Dualistic thinking tends to view everything in an either/or fashion. Something is either good or bad, right or wrong, creative or destructive, saved or lost, and so on. Reality is imagined as a series of distinct oppositions. It imagines a world filled with friends and enemies.
The strength of dualistic thinking is that it can highlight important differences. For instance, Jesus talks about dividing sheep from goats, about mercy being better than sacrifice, and the blessings or perils of either believing or not believing in him.
The weakness of dualistic thinking is that in order to highlight differences one must reduce reality to bring into contrast the tension. In fact there is more complexity that is not covered in the either/or proposition. Our problem is when we think that dualistic thinking is the proper way to view everything and that it represents a full description of reality. Notice, I am not saying dualistic thinking is either good or bad.
Consider those statements of Jesus. Could one also not say that we are in fact a mix of “sheepish” and “goatly” characteristics? Is anyone thoroughly a sheep, or purely a goat? Wouldn’t that simplistic separation deny the darker parts that lurk within us all, or overlook what good may be within anyone?
Do we also not find that our belief is a fluid, complicated mess?

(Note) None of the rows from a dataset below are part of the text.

(** * VC4C: use-def registry, saturation helper and the hazard-aware scheduler

  Shallow embedding of
    - [src/asm/OpCodes.h]              (the [saturate] template),
    - [src/Locals.cpp]                 (the use-def registry of a [Local]),
    - [src/optimization/Reordering.cpp] (candidate search, NOP replacement,
      read-after-write splitting, rotation-source hoisting),
  followed by the properties established about them. *)

From Stdlib Require Import ZArith Lia Bool List.
From stdpp Require Import base option list gmap sets sorting.

(* ===================================================================== *)
(** ** asm/OpCodes.h *)
(* ===================================================================== *)

Module OpCodes.
Local Open Scope Z_scope.

(** An integral type [T], as far as [std::numeric_limits<T>] is concerned:
    its signedness and its width in bits. *)
Record IntegralType := mkIntegral { is_signed : bool; width : Z }.

Definition numeric_limits_min (T : IntegralType) : Z :=
  if is_signed T then - 2 ^ (width T - 1) else 0.

Definition numeric_limits_max (T : IntegralType) : Z :=
  if is_signed T then 2 ^ (width T - 1) - 1 else 2 ^ width T - 1.

Section Saturate.
(** Width of the C++ type [long] (64 on LP64 targets, 32 on ILP32). *)
Variable long_bits : Z.

Definition LONG_MIN : Z := - 2 ^ (long_bits - 1).
Definition LONG_MAX : Z := 2 ^ (long_bits - 1) - 1.

(** [static_cast<long>(x)]: two's-complement wrap-around into [long]. *)
Definition static_cast_long (x : Z) : Z :=
  (x + 2 ^ (long_bits - 1)) mod 2 ^ long_bits - 2 ^ (long_bits - 1).

(** [template<typename T> long saturate(long val)] *)
Definition saturate (T : IntegralType) (val : Z) : Z :=
  Z.min (Z.max val (static_cast_long (numeric_limits_min T)))
        (static_cast_long (numeric_limits_max T)).
End Saturate.

Definition int8_t : IntegralType := mkIntegral true 8.
Definition uint8_t : IntegralType := mkIntegral false 8.
Definition int16_t : IntegralType := mkIntegral true 16.
Definition uint16_t : IntegralType := mkIntegral false 16.
Definition int32_t : IntegralType := mkIntegral true 32.
Definition uint32_t : IntegralType := mkIntegral false 32.
Definition int64_t : IntegralType := mkIntegral true 64.
Definition uint64_t : IntegralType := mkIntegral false 64.

(** The limits of [T] are values of [long]. *)
Definition fits_long (long_bits : Z) (T : IntegralType) : Prop :=
  0 < width T /\
  (if is_signed T then width T <= long_bits else width T < long_bits).

End OpCodes.

(* ===================================================================== *)
(** ** Locals.cpp *)
(* ===================================================================== *)

Module Locals.
Local Open Scope Z_scope.

(** Modelled from the spec: [LocalUser::Type], the "flag set {READER, WRITER,
    BOTH}" of Locals.h, with READER = 1, WRITER = 2 and BOTH = 3, and the
    test [has_flag] on such sets. *)
Inductive Type_ := READER | WRITER | BOTH.

#[global] Instance Type_eq_dec : EqDecision Type_.
Proof. solve_decision. Defined.

Definition Type_bits (t : Type_) : Z :=
  match t with READER => 1 | WRITER => 2 | BOTH => 3 end.

(** [has_flag(val, flag)]: all bits of [flag] are set in [val]. *)
Definition has_flag (val flag : Type_) : bool :=
  Z.land (Type_bits val) (Type_bits flag) =? Type_bits flag.

(** A [const LocalUser*]: the address of the using instruction. *)
Definition LocalUser := nat.

(** Modelled from the spec: the use record [LocalUse] of Locals.h, "an
    accumulating pair of counters (read-count, write-count)"; the counters
    are unsigned 32-bit, so [++] and [--] wrap around. *)
Record LocalUse := mkUse { numWrites : Z; numReads : Z }.

Definition LocalUse_new : LocalUse := mkUse 0 0.
Definition uint32_wrap (z : Z) : Z := z mod 2 ^ 32.
Definition use_readsLocal (u : LocalUse) : bool := 0 <? numReads u.
Definition use_writesLocal (u : LocalUse) : bool := 0 <? numWrites u.
Definition incReads (u : LocalUse) : LocalUse :=
  mkUse (numWrites u) (uint32_wrap (numReads u + 1)).
Definition incWrites (u : LocalUse) : LocalUse :=
  mkUse (uint32_wrap (numWrites u + 1)) (numReads u).
Definition decReads (u : LocalUse) : LocalUse :=
  mkUse (numWrites u) (uint32_wrap (numReads u - 1)).
Definition decWrites (u : LocalUse) : LocalUse :=
  mkUse (uint32_wrap (numWrites u - 1)) (numReads u).

(** The part of a [Local] the registry is about: its [users] map. *)
Record Local := mkLocal { users : gmap LocalUser LocalUse }.

Definition Local_new : Local := mkLocal ∅.

(** [throw CompilationError(step, message, user.to_string())] *)
Inductive CompilationError :=
| NotRegisteredUser (user : LocalUser).

Inductive outcome (A : Type) :=
| Returns (a : A)
| Throws (e : CompilationError).
Arguments Returns {A} a.
Arguments Throws {A} e.

(** [const OrderedMap<...>& Local::getUsers() const] *)
Definition getUsers_all (l : Local) : gmap LocalUser LocalUse := users l.

Definition matches (type : Type_) (use : LocalUse) : bool :=
  (has_flag type READER && use_readsLocal use)
  || (has_flag type WRITER && use_writesLocal use).

(** [FastSet<const LocalUser*> Local::getUsers(const LocalUser::Type)] *)
Definition getUsers (l : Local) (type : Type_) : gset LocalUser :=
  fold_left (fun (acc : gset LocalUser) (entry : LocalUser * LocalUse) =>
               if matches type entry.2 then acc ∪ {[ entry.1 ]} else acc)
            (map_to_list (users l)) ∅.

(** The entries of [users] as [for(const auto& pair : this->users)] meets
    them: the [OrderedMap] is sorted by its keys, so the loop goes through
    the users in ascending order of their addresses. *)
Definition key_le (a b : LocalUser * LocalUse) : Prop := (a.1 <= b.1)%nat.

#[global] Instance key_le_dec : RelDecision key_le.
Proof. intros a b. unfold key_le. apply _. Defined.

Definition entries_in_order (l : Local) : list (LocalUser * LocalUse) :=
  merge_sort key_le (map_to_list (users l)).

(** [void Local::forUsers(type, consumer)]: the consumer is run on every
    matching user, in ascending order of the keys; the trace of calls is
    returned. *)
Definition forUsers (l : Local) (type : Type_) : list LocalUser :=
  (filter (fun entry : LocalUser * LocalUse => matches type entry.2 = true)
          (entries_in_order l)).*1.

(** [void Local::removeUser(const LocalUser& user, const LocalUser::Type)]:
    the Local after the call, and the exception the call ends with, if any. *)
Definition removeUser (l : Local) (user : LocalUser) (type : Type_)
  : Local * option CompilationError :=
  if decide (type = BOTH) then
    (mkLocal (delete user (users l)), None)
  else
    match users l !! user with
    | None => (l, Some (NotRegisteredUser user))
    | Some use0 =>
        let use :=
          if decide (type = READER) then decReads use0
          else if decide (type = WRITER) then decWrites use0
          else use0 in
        if negb (use_readsLocal use) && negb (use_writesLocal use)
        then (mkLocal (delete user (users l)), None)
        else (mkLocal (<[user := use]> (users l)), None)
    end.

We believe, don’t believe, trust in some matters, and fail to trust in others . . . even at the same time! “I believe, help my unbelief!” I may believe strongly in the morning and by evening find I am desperately fighting to believe at all.
If mercy is desired over sacrifice, does that mean sacrifice is evil and wholly abhorrent to God? Can’t mercy lead us to sacrifice? The reality is not that it’s either mercy or sacrifice, one is good and the other evil; one to be practiced and the other rejected. Even so, something is to be gained by considering the tension of mercy versus sacrifice, so that I learn to discern.
In all three cases, stating the dualistic tension is helpful to clarify choices, what supersedes in importance, and to order priorities. However, the reality of our existence in God, our inner life, and the praxis of faith is more complex than these simple couplets.
A better way to think can be termed “Good-Better-Best.” It is a shorthand way of referring to our understanding that rather than only two choices and two possibilities, reality is a continnum of possibilities with numerous gradations. We can think of a long series with endless variation: Hideous – Awful – Bad – Pathetic – Poor – Weak – Marginal – Good – Better – Superb – Marvelous – Best.
Choose your own words and make it forty terms long, moving gradually from one extreme to another. Dualistic thinking is helpful for emphasizing tension and the need to choose what is Better than Good, but either/or thinking is not helpful as a lens through which to view all existence. Dualistic thinking is not a good way to view my neighbor. Dualistic thinking leads to naming others as enemies.
Unfortunately, dualism is too commonly the paradigm employed by many as an adequate model for reality. Everyone is either saved or lost. Christian or not Christian. A believer or unbeliever. Clear dualistic categories leading to simple judgments. After all, you’ll either go to heaven or hell, right? That is a useful tension to consider, but also remember that the gates of Hell cannot resist the in-breaking of God’s Kingdom. Perhaps Heaven is invading Hell; busting down the locked gates and setting prisoners free. In this mode of thinking, we may find ourselves in Hell with Heaven in our midst all at the same time. Is Heaven and Hell a future state or present reality? Dualism.
Jesus’ way of seeing the world in a both/and rather than either/or way is refreshing. He can both honor the Sabbath and break the Sabbath laws, discerning how to keep the command to do no work and yet do the work of his Father. Jesus knows how to accept sinners and correct sin. He finds the best in the worst, and the worst in the best, constantly undermining a dualistic paradigm for reality.
We don’t abandon dualistic thinking entirely. While we know the complexity of reality demands a Good-Better-Best approach, we recognize the value in either/or statements to challenge us and clearly identify certain choices. We just know there is more to God than either One or Three, and Jesus than either Man or God, and us than either saint or sinner.